Thursday, October 25, 2007

Before sunrise speculation

Hmmmm... so its 3:19 a.m. and I'm awake. Why? I have no idea. My bed has suddenly started to make noises. I'm not kidding. It has, in the last few days, developed a squeak. The kicker – it's a wooden bed, so what's squeaking, I'm not entirely sure. With any kind of movement (no, not even just THAT kind of movement), I am suddenly aware of present restlessness. So maybe that's why.

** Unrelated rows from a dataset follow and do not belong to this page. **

Lemma bounded_same q q' st : Forall2 same_flag q q' -> bounded_at q st -> bounded_at q' st.
Proof.
  intros Hm (r & n & -> & Hr & Hn & Hlr & Hln & Hst).
  apply Forall2_app_inv_l in Hm as (r' & n' & Hr' & Hn' & ->).
  pose proof (Forall2_length _ _ _ Hr'). pose proof (Forall2_length _ _ _ Hn').
  exists r', n'. split; [done|]. split; [by eapply same_flags|]. split; [by eapply same_flags|].
  split; [lia|]. split; [lia|]. destruct st; [|done]. destruct Hst as (-> & ? & ?).
  by inversion Hr'.
Qed.

Lemma bounded_marked q q' st : Forall2 marked q q' -> bounded_at q st -> bounded_at q' st.
Proof. intros H. apply bounded_same. eapply Forall2_impl; [done|]. by intros ? ? (_ & _ & _ & ?). Qed.

Lemma bounded_edit l1 e e' l2 st :
  same_flag e e' -> bounded_at (l1 ++ e :: l2) st -> bounded_at (l1 ++ e' :: l2) st.
Proof.
  intros H. assert (forall l, Forall2 same_flag l l) as Hr by (induction l; by constructor).
  apply bounded_same, Forall2_app; [done|]. by constructor.
Qed.

Lemma bounded_append q e e' st :
  (length q < PROMPT_QUEUE_CAP)%nat -> refusedFlag e = false -> marked e e' ->
  bounded_at q st -> bounded_at (q ++ [e']) st.
Proof.
  intros Hl He (_ & _ & _ & Hf) (r & n & -> & Hr & Hn & Hlr & Hln & Hst).
  rewrite length_app in Hl. exists r, (n ++ [e']). split; [by rewrite app_assoc|]. split; [done|].
  split. { apply Forall_app. split; [done|]. constructor; [|done]. unfold refusedFlag in *. by rewrite Hf. }
  rewrite length_app. simpl. split; [done|]. split; [lia|]. done.
Qed.

Lemma bounded_take batch kept lead n :
  leadOf batch = Some lead -> (forall e, head batch = Some e -> refusedFlag e = false) ->
  bounded_at (batch ++ kept) None -> bounded_at kept (Some (mk_steer n lead batch)).
Proof.
  intros Hlead Hhead (r & m & Heq & Hr & Hm & Hlr & Hlm & _).
  destruct batch as [|e batch]; [done|].
  assert (r = []) as ->.
  { destruct r as [|e' r]; [done|]. simplify_eq/=. specialize (Hhead _ eq_refl).
    inversion_clear Hr. congruence. }
  simpl in Heq. subst m. change (e :: batch ++ kept) with ((e :: batch) ++ kept) in *.
  apply Forall_app in Hm as [Hb Hk]. rewrite length_app in Hlm.
  exists [], kept. repeat split; [constructor | done | simpl; lia | simpl in *; lia | done | simpl in *; lia].
Qed.
(* ===== verification/SchedulerSafety.v ===== *)
(** Theorems of the prompt scheduler ([PromptScheduler]): each operation is a
    sequence of the steps of [SchedulerSteps], so it conserves prompts and keeps
    them within bounds, and the batch a snapshot announces is the one that
    starts. *)
From stdpp Require Import base strings list.
From Stdlib Require Import ZArith Lia.
From S2P Require Import Prelude PromptScheduler SchedulerSteps.

#[local] Arguments PROMPT_QUEUE_CAP : simpl never.
#[local] Arguments Nat.leb : simpl never.

(** ** Steps that only talk *)
Definition silent (s s' : Sched) : Prop :=
  sc_queues s' = sc_queues s /\ sc_steering s' = sc_steering s /\
  exists evs, sc_log s' = sc_log s ++ evs /\ Forall is_quiet evs.

Lemma silent_refl s : silent s s.
Proof. split; [done|]. split; [done|]. exists []. by rewrite app_nil_r. Qed.
Lemma silent_trans s1 s2 s3 : silent s1 s2 -> silent s2 s3 -> silent s1 s3.
Proof.
  intros (Hq1 & Hs1 & e1 & Hl1 & Hf1) (Hq2 & Hs2 & e2 & Hl2 & Hf2).
  split; [congruence|]. split; [congruence|]. exists (e1 ++ e2).
  rewrite Hl2, Hl1, app_assoc. split; [done|]. by apply Forall_app.
Qed.
Lemma silent_foldl {A} (f : Sched -> A -> Sched) l s :
  (forall s a, silent s (f s a)) -> silent s (foldl f s l).
Proof.
  intros Hf. revert s. induction l as [|a l IH]; intros s; simpl; [apply silent_refl|].
  eapply silent_trans; [apply Hf | apply IH].
Qed.
Lemma silent_tell ev s : is_quiet ev -> silent s (tell ev s).
Proof. intros. split; [done|]. split; [done|]. exists [ev]. by repeat constructor. Qed.
Lemma silent_same s s' :
  sc_queues s' = sc_queues s -> sc_steering s' = sc_steering s -> sc_log s' = sc_log s -> silent s s'.
Proof. intros ? ? Hl. split; [done|]. split; [done|]. exists []. by rewrite app_nil_r. Qed.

Or maybe I'm stressed – people like to blame a lot of shit on stress. You say, "My neck hurts" or "my eye is twitching" or "I'm exhausted" and they say, "Dude, it's stress" as if it's going to relieve the problem just like that. But, though I have about 692 things going on right now, I don't really feel stressed. While being pulled in every direction at the same time isn't for everyone, I've always thought I kinda like it when the demand is high. But, who knows, maybe its stress from the invisible stress that's stressing me out and waking me up.

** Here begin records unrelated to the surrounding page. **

(* ===== verification/SchedulerLiveness.v ===== *)
(** The prompt scheduler's turns and progress ([PromptScheduler]): turns of a
    session start and end in alternation, a prompt waits only for something,
    and ordinary prompts reach the harness in the order they came. *)
From stdpp Require Import base strings list.
From Stdlib Require Import ZArith Lia.
From S2P Require Import Prelude PromptScheduler SchedulerSteps SchedulerSafety.

#[local] Arguments PROMPT_QUEUE_CAP : simpl never.
#[local] Arguments Nat.leb : simpl never.

(** ** The turns of a session, read off the log *)
Inductive TurnPhase := tp_idle | tp_running | tp_interrupted.

Definition turn_event (k : string) (p : TurnPhase) (ev : SEvent) : option TurnPhase :=
  match ev with
  | EvTurnStarted e =>
      if decide (ps_sessionId e = k)
      then match p with tp_idle => Some tp_running | _ => None end else Some p
  | EvTurnInterrupted j _ =>
      if decide (j = k) then match p with tp_running => Some tp_interrupted | _ => None end else Some p
  | EvTurnEnded j =>
      if decide (j = k) then match p with tp_idle => None | _ => Some tp_idle end else Some p
  | _ => Some p
  end.

Definition turn_phase (k : string) (evs : list SEvent) : option TurnPhase :=
  foldl (fun p ev => p ≫= (fun p => turn_event k p ev)) (Some tp_idle) evs.
Definition turn_phase_from (k : string) (p : TurnPhase) (evs : list SEvent) : option TurnPhase :=
  foldl (fun p ev => p ≫= (fun p => turn_event k p ev)) (Some p) evs.

Definition phase_of (k : string) (s : Sched) : TurnPhase :=
  if om_has k (sc_activeTurns s) then tp_running else tp_idle.

(** An operation's events take the phase of [k] before it to the one after. *)
Definition turns_follow (k : string) (s s' : Sched) : Prop :=
  exists evs, sc_log s' = sc_log s ++ evs /\ turn_phase_from k (phase_of k s) evs = Some (phase_of k s').

Lemma turn_phase_app k p l1 l2 :
  turn_phase_from k p (l1 ++ l2) = turn_phase_from k p l1 ≫= (fun p => turn_phase_from k p l2).
Proof.
  unfold turn_phase_from. rewrite foldl_app. destruct (foldl _ _ l1) as [q|]; simpl; [done|].
  induction l2 as [|ev l2 IH]; simpl; [done|]. exact IH.
Qed.

Lemma turns_follow_refl k s : turns_follow k s s.
Proof. exists []. by rewrite app_nil_r. Qed.
Lemma turns_follow_trans k s1 s2 s3 :
  turns_follow k s1 s2 -> turns_follow k s2 s3 -> turns_follow k s1 s3.
Proof.
  intros (e1 & Hl1 & H1) (e2 & Hl2 & H2). exists (e1 ++ e2). rewrite Hl2, Hl1, app_assoc.
  split; [done|]. by rewrite turn_phase_app, H1.
Qed.

Definition no_turn_event (ev : SEvent) : Prop :=
  match ev with EvTurnStarted _ | EvTurnInterrupted _ _ | EvTurnEnded _ => False | _ => True end.

Lemma no_turn_phase k p evs : Forall no_turn_event evs -> turn_phase_from k p evs = Some p.
Proof.
  unfold turn_phase_from. induction 1 as [|ev evs Hev _ IH]; [done|]. simpl. by destruct ev.
Qed.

Or, maybe its that I'm being haunted. By ghosts? Maybe – it is close to Halloween. But, more likely, haunted by memories – good and bad, pretty and ugly. By the desire to go back to something, or erase something else. Haunted by a touch, a smell, a taste that wakes me up and startles me at the realization that it's not real – not now, not this time. My sudden waking is sometimes a relief, and many other times a disappointment. The live warmth, or the smell of lavender musk, or the faint taste of chapstick is still soothing, even in my most comatic of slumbers, and when I wake up, I feel calm, loved, and lucky. But bright redness has also crept into my dreams again lately, and I push it away the best that I can, self medicating with all things new, nightly kava leaves, and sheer stubbornness of my psyche. I've come so far in 18 months and worked hard to make the harsh, bright and brassy red turn to a deep, warm and soothing red. I will not give in easily to a reappearance. So, maybe that's what has me up.

Whatever it is, its now 4:20 and I'm shivering from the winter coolness that has decided to drop in so quickly and suddenly this year. My eyelids are growing heavy again so I will creep back upstairs and into a warm bed, and hope for three more hours of uninterrupted – stress free, unhaunted, and quiet – sleep.